Saved data entries »
• • •

(** The statuses on which the component renders transition buttons. *)
Definition operatorStatus (st : jsstring) : bool :=
  jsstring_eqb st (lit "pending") || jsstring_eqb st (lit "failed")
  || jsstring_eqb st (lit "skipped").

(** The buttons of skip, retry, mark-complete and re-queue. *)
Definition transitionButton (b : Button) : bool :=
  match b with
  | MarkAsDoneBtn | SkipBtn | RetryBtn | RequeueBtn => true
  | _ => false
  end.

(** The handler [op] leaves the table alone when the row it is called on is
    in none of the operator statuses. *)
Definition rejected (op : jsstring -> World -> World) : Prop :=
  forall (w : World) (f : Feature.t),
    In f (forge_features (store w)) ->
    operatorStatus (Feature.status f) = false ->
    forge_features (store (op (Feature.id f) w)) = forge_features (store w).

(** The operator opens the sheet of a pending row; the worker claims the
    row before the next poll. *)
Definition claimedWorld : World :=
  elsewhere (fun _ => [sampleFeature "a" 1 "in_progress"])
    (clickFeature (sampleFeature "a" 1 "pending")
       (polled [sampleFeature "a" 1 "pending"])).

Definition someDate : jsstring := lit "2026-01-01T00:00:00.000Z".

(** Start-now, append, move-to-top, start-now again, each followed by a
    poll. *)
Definition startNowScenario : World :=
  let w := loadData (addFeature true (Inserted (lit "a"))
                       (typeSpec (lit "NAME: A") world0)) in
  let w := loadData (addFeature false (Inserted (lit "b"))
                       (typeSpec (lit "NAME: B") w)) in
  let w := loadData (moveToTop (lit "b") w) in
  loadData (addFeature true (Inserted (lit "c")) (typeSpec (lit "NAME: C") w)).



(** ** Vocabulary of the further properties *)

Definition no_leading_space (s : jsstring) : Prop :=
  match s with
  | [] => True
  | c :: _ => isWhiteSpace c = false
  end.

(** The line starts with one of the three markers. *)
Definition isMarker (l : jsstring) : bool :=
  startsWith NAME_ l || startsWith CATEGORY_ l || startsWith DESCRIPTION_ l.

(** The line reaches the test [line.trim() === '---'] and passes it. *)
Definition actsAsSeparator (l : jsstring) : bool :=
  negb (isMarker l) && jsstring_eqb (trim l) (lit "---").

(** The line reaches the last branch of the loop. *)
Definition plainLine (l : jsstring) : bool :=
  negb (isMarker l) && negb (jsstring_eqb (trim l) (lit "---")).

(** [skipped], the fifth count (src/app/page.tsx). *)
Definition skipped (fs : list Feature.t) : nat := count_status "skipped" fs.

(** What one row adds to the count of a status. *)
Definition counts_as (s : string) (f : Feature.t) : nat :=
  if jsstring_eqb (Feature.status f) (lit s) then 1%nat else 0%nat.

(** The three text variables of the loop are trimmed. *)
Definition fields_trimmed (st : ParseState) : Prop :=
  trim (ps_name st) = ps_name st
  /\ trim (ps_category st) = ps_category st
  /\ trim (ps_description st) = ps_description st.

(** What the operator can do on the page.  The settings panel and the
    overlays are not part of the state: an action is performed whenever its
    handler can run, so the sequences of actions include all the real ones. *)
Inductive Action : Type :=
| Poll
| ToggleEngine
| OpenAddForm
| CloseAddForm
| TypeSpec (text : jsstring)
| AddToQueue (resp : InsertResponse)
| StartNow (resp : InsertResponse)
| ClickRow (i : nat)
| Press (b : Button) (now : jsstring)
| ToggleAutoApprove
| ToggleSkipOnError.

Definition perform (a : Action) (w : World) : World :=
  match a with
  | Poll => loadData w
  | ToggleEngine => toggleEngine w
  | OpenAddForm => setShowAddForm true w
  | CloseAddForm => setShowAddForm false w
  | TypeSpec text => if showAddForm (ui w) then setSpecInput text w else w
  | AddToQueue resp => if showAddForm (ui w) then addFeature false resp w else w
  | StartNow resp => if showAddForm (ui w) then addFeature true resp w else w
  | ClickRow i =>
      match features (ui w) !! i with
      | Some f => clickFeature f w
      | None => w
      end
  | Press b now => press b now w
  | ToggleAutoApprove =>
      updateConfig (lit "auto_approve") (negb (autoApprove (ui w))) w
  | ToggleSkipOnError =>
      updateConfig (lit "skip_on_error") (negb (skipOnError (ui w))) w
  end.

Definition performAll (l : list Action) (w : World) : World :=
  fold_left (fun w a => perform a w) l w.

(** The statuses that only the worker gives. *)
Definition workerStatus (st : jsstring) : bool :=
  jsstring_eqb st (lit "in_progress") || jsstring_eqb st (lit "failed").

(** The three keys of the configuration the component writes. *)
Definition knownKeys : gset (list N) :=
  {[ lit "engine_paused"; lit "auto_approve"; lit "skip_on_error" ]}.

Definition hasId (id : jsstring) (f : Feature.t) : bool :=
  jsstring_eqb (Feature.id f) id.

(** The statuses of the snapshot on which the sheet renders a button. *)
Definition offeredOn (st : option jsstring) (b : Button) : bool :=
  match b with
  | MoveToTopBtn | MoveUpBtn | MarkAsDoneBtn => status_is st "pending"
  | SkipBtn => status_is st "pending" || status_is st "failed"
  | RetryBtn => status_is st "failed"
  | RequeueBtn => status_is st "skipped"
  | DeleteBtn | CancelBtn => true
  end.

(** [f'] is the row [f] after some writes of the component: the columns
    the component never writes are the same, and the status is the same or
    one that the component gives. *)
Definition evolves (f f' : Feature.t) : Prop :=
  Feature.id f' = Feature.id f
  /\ Feature.name f' = Feature.name f
  /\ Feature.description f' = Feature.description f
  /\ Feature.category f' = Feature.category f
  /\ Feature.instructions f' = Feature.instructions f
  /\ Feature.started_at f' = Feature.started_at f
  /\ (Feature.status f' = Feature.status f
      \/ workerStatus (Feature.status f') = false).

(** [f'] has the shape of a row made by add-feature. *)
Definition created (f' : Feature.t) : Prop :=
  Feature.started_at f' = None
  /\ Feature.instructions f' <> None
  /\ Feature.name f' <> []
  /\ workerStatus (Feature.status f') = false.

(** The ids the store has given to the add-feature actions. *)
Definition idsOf (a : Action) : list jsstring :=
  match a with
  | AddToQueue (Inserted i) | StartNow (Inserted i) => [i]
  | _ => []
  end.

Definition insertedIds (acts : list Action) : list jsstring :=
  List.flat_map idsOf acts.

(** Where the rows of [rows'] come from: first, and in the order of [rows],
    rows of [rows] after some writes of the component ([sub] is what is
    left of [rows] once the deleted rows are taken out); then rows made by
    add-feature, whose ids are, in order, among [ids]. *)
Definition provenance (ids : list jsstring) (rows rows' : list Feature.t) : Prop :=
  exists sub kept added,
    rows' = kept ++ added
    /\ sub `sublist_of` rows
    /\ Forall2 evolves sub kept
    /\ Forall created added
    /\ List.map Feature.id added `sublist_of` ids.

(** [f'] has the texts of the row [r] that an insert request carried. *)
Definition insertedFrom (r : NewRow.t) (f' : Feature.t) : Prop :=
  Feature.name f' = NewRow.name r
  /\ Feature.description f' = NewRow.description r
  /\ Feature.category f' = NewRow.category r
  /\ Feature.instructions f' = Some (NewRow.instructions r).

(** Between [w] and [w'] the component has sent the requests [sent]; a row
    of [w] is still there, its own columns unchanged, unless a delete of
    its id was sent; a row of [w'] is a row of [w], its own columns
    unchanged, or has the texts of an insert that was sent. *)
Definition justified (w w' : World) : Prop :=
  exists sent : list Request,
    requests w' = requests w ++ sent
    /\ (forall f, In f (forge_features (store w)) ->
          (exists f', In f' (forge_features (store w')) /\ evolves f f')
          \/ In (ReqDelete (Feature.id f)) sent)
    /\ (forall f', In f' (forge_features (store w')) ->
          (exists f, In f (forge_features (store w)) /\ evolves f f')
          \/ (created f' /\ exists r, In (ReqInsert r) sent /\ insertedFrom r f')).

(** A patch whose status, if any, is not a worker status. *)
Definition operatorPatch (p : Patch.t) : Prop :=
  match Patch.status p with
  | Some s => workerStatus s = false
  | None => True
  end.

(** Every value of [c'] is the value of [c] at the same key, or one of the
    two texts under a key of the component. *)
Definition config_descends (c c' : gmap (list N) cfgval) : Prop :=
  forall k v, c' !! k = Some v ->
    c !! k = Some v
    \/ (k ∈ knownKeys /\ (v = VString (lit "true") \/ v = VString (lit "false"))).

(** [n] times: move-up on [id], then the poll. *)
Definition moveUpRounds (id : jsstring) (n : nat) (w : World) : World :=
  Nat.iter n (fun w => loadData (moveUp id w)) w.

• • •

Task to complete »
Among the records, find the lines that contain "actions" and copy each of them.

The answer »
    handler can run, so the sequences of actions include all the real ones. *)
(** The ids the store has given to the add-feature actions. *)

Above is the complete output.